**Work order**
Look for the word "replicate" in the entries and copy every line where it shows up.

**Dataset content**

::::

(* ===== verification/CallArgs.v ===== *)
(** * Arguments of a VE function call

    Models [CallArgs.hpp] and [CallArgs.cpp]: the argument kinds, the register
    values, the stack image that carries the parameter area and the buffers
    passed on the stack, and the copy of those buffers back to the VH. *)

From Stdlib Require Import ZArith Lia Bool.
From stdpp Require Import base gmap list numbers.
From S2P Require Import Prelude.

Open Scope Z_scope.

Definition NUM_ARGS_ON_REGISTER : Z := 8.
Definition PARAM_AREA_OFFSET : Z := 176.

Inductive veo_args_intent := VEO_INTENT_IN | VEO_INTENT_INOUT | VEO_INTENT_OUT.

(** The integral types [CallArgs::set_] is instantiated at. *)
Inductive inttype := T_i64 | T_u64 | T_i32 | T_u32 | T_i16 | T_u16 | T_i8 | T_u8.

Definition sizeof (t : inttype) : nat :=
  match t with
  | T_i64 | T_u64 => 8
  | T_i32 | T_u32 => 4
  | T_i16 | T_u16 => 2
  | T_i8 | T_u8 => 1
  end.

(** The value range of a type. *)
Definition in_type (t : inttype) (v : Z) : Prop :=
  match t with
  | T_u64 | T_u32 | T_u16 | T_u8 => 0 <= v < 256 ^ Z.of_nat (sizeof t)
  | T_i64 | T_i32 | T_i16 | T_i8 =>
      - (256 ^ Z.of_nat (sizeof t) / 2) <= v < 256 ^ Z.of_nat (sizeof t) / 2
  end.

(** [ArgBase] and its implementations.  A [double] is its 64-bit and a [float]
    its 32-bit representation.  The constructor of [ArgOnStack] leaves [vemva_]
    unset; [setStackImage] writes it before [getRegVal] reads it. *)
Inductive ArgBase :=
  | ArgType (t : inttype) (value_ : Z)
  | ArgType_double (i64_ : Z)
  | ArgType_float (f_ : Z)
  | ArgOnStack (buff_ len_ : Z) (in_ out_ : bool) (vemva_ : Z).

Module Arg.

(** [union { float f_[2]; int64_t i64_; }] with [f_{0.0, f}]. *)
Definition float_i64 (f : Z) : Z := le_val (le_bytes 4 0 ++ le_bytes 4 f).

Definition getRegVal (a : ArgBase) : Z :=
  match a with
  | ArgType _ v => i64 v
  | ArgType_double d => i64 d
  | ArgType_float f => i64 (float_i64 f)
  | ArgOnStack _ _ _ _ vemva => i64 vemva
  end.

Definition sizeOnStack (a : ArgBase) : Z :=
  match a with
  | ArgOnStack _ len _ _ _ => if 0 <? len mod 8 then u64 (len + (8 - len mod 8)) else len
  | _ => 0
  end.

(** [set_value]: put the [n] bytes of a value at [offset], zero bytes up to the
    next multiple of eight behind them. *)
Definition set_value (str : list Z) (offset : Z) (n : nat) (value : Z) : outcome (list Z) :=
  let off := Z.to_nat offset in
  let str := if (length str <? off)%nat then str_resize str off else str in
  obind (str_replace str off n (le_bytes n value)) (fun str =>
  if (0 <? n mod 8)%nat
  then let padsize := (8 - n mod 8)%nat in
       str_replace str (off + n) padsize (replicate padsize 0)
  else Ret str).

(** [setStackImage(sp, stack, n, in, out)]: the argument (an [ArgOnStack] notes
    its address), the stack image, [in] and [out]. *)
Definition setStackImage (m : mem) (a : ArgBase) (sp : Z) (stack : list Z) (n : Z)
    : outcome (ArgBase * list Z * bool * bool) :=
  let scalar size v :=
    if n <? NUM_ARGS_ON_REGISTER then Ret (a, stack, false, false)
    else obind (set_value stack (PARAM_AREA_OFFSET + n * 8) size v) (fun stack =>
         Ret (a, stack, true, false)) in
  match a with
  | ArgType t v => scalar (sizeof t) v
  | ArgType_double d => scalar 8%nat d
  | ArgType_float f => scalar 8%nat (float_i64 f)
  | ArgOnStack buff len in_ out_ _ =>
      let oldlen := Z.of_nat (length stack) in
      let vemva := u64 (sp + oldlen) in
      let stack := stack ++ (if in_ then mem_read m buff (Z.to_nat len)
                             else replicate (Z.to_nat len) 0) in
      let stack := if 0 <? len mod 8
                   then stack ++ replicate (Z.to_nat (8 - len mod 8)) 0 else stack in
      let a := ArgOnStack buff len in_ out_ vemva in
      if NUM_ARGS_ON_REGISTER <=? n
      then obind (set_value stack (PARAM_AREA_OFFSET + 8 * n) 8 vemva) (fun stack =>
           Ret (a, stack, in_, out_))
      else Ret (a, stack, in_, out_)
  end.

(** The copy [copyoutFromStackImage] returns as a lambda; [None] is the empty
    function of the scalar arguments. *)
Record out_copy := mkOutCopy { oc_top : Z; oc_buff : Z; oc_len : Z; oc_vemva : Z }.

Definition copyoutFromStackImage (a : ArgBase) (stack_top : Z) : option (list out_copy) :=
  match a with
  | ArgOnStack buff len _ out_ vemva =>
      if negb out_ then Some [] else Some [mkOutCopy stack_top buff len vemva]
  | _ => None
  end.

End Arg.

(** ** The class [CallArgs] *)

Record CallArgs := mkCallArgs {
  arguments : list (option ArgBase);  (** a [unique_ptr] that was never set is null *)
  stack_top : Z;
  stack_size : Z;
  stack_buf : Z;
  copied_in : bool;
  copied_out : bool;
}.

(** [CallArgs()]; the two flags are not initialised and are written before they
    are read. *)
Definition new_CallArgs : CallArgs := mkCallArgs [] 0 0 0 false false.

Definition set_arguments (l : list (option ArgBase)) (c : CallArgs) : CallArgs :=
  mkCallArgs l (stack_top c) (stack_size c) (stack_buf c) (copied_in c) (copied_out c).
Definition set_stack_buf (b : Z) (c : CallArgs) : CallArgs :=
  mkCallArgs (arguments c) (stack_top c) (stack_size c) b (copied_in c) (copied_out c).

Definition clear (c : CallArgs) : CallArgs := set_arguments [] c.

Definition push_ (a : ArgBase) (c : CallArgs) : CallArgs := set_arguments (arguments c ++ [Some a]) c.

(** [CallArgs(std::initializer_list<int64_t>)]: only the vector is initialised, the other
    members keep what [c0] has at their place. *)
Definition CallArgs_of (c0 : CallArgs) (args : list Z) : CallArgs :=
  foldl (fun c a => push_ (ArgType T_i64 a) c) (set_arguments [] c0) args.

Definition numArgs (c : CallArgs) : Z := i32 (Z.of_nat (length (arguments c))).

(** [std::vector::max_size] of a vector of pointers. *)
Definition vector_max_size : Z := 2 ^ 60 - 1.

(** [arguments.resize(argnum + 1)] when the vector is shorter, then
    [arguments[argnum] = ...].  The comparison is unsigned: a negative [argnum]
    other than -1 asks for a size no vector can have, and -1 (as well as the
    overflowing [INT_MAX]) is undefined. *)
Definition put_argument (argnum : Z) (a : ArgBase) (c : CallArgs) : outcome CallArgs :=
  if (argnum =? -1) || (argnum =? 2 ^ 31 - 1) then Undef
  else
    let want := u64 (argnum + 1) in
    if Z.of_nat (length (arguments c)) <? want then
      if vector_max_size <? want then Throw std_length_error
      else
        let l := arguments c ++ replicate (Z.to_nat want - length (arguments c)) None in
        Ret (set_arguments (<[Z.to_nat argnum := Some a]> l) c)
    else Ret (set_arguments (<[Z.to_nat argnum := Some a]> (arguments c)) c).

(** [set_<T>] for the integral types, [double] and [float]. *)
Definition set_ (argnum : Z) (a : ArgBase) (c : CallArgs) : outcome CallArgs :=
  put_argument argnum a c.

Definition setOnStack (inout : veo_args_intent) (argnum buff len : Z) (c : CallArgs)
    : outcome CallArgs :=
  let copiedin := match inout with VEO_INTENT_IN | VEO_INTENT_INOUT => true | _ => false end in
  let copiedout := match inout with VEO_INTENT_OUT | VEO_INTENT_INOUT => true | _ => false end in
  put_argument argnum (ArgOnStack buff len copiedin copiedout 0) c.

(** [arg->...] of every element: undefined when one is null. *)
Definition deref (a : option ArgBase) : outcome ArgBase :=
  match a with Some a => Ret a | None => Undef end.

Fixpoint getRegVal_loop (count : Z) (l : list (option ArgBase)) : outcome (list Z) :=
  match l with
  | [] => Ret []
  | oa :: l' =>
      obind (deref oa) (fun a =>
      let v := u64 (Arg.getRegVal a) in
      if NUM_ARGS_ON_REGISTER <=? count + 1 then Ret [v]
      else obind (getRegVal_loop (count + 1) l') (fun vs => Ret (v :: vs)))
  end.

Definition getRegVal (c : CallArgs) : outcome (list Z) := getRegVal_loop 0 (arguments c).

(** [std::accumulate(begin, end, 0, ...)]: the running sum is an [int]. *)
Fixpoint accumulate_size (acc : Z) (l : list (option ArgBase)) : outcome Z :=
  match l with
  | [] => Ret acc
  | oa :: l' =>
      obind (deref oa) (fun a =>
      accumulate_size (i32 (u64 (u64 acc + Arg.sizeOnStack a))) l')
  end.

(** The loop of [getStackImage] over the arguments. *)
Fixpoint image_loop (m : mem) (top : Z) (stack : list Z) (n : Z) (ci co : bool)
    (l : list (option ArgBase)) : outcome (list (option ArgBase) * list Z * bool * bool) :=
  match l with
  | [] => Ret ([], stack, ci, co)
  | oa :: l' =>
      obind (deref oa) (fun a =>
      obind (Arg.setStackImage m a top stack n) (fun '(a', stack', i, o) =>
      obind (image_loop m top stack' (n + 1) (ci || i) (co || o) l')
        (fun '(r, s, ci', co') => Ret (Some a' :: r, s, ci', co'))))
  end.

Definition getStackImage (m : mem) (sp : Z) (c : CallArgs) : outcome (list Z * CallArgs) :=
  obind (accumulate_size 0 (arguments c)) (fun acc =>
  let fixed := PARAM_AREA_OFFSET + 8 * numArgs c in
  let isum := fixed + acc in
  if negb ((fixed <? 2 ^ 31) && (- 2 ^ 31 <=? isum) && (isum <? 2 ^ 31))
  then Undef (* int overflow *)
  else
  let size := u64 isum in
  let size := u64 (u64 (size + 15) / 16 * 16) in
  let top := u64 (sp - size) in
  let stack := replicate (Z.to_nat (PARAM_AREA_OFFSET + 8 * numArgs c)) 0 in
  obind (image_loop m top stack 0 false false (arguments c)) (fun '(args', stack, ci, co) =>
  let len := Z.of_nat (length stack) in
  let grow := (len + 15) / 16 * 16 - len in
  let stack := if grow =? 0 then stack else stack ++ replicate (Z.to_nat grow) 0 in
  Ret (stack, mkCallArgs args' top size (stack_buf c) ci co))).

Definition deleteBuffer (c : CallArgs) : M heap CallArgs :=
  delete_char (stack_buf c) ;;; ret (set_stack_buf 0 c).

::::

**Task solution**
       str_replace str (off + n) padsize (replicate padsize 0)
                             else replicate (Z.to_nat len) 0) in
                   then stack ++ replicate (Z.to_nat (8 - len mod 8)) 0 else stack in
        let l := arguments c ++ replicate (Z.to_nat want - length (arguments c)) None in
  let stack := replicate (Z.to_nat (PARAM_AREA_OFFSET + 8 * numArgs c)) 0 in
  let stack := if grow =? 0 then stack else stack ++ replicate (Z.to_nat grow) 0 in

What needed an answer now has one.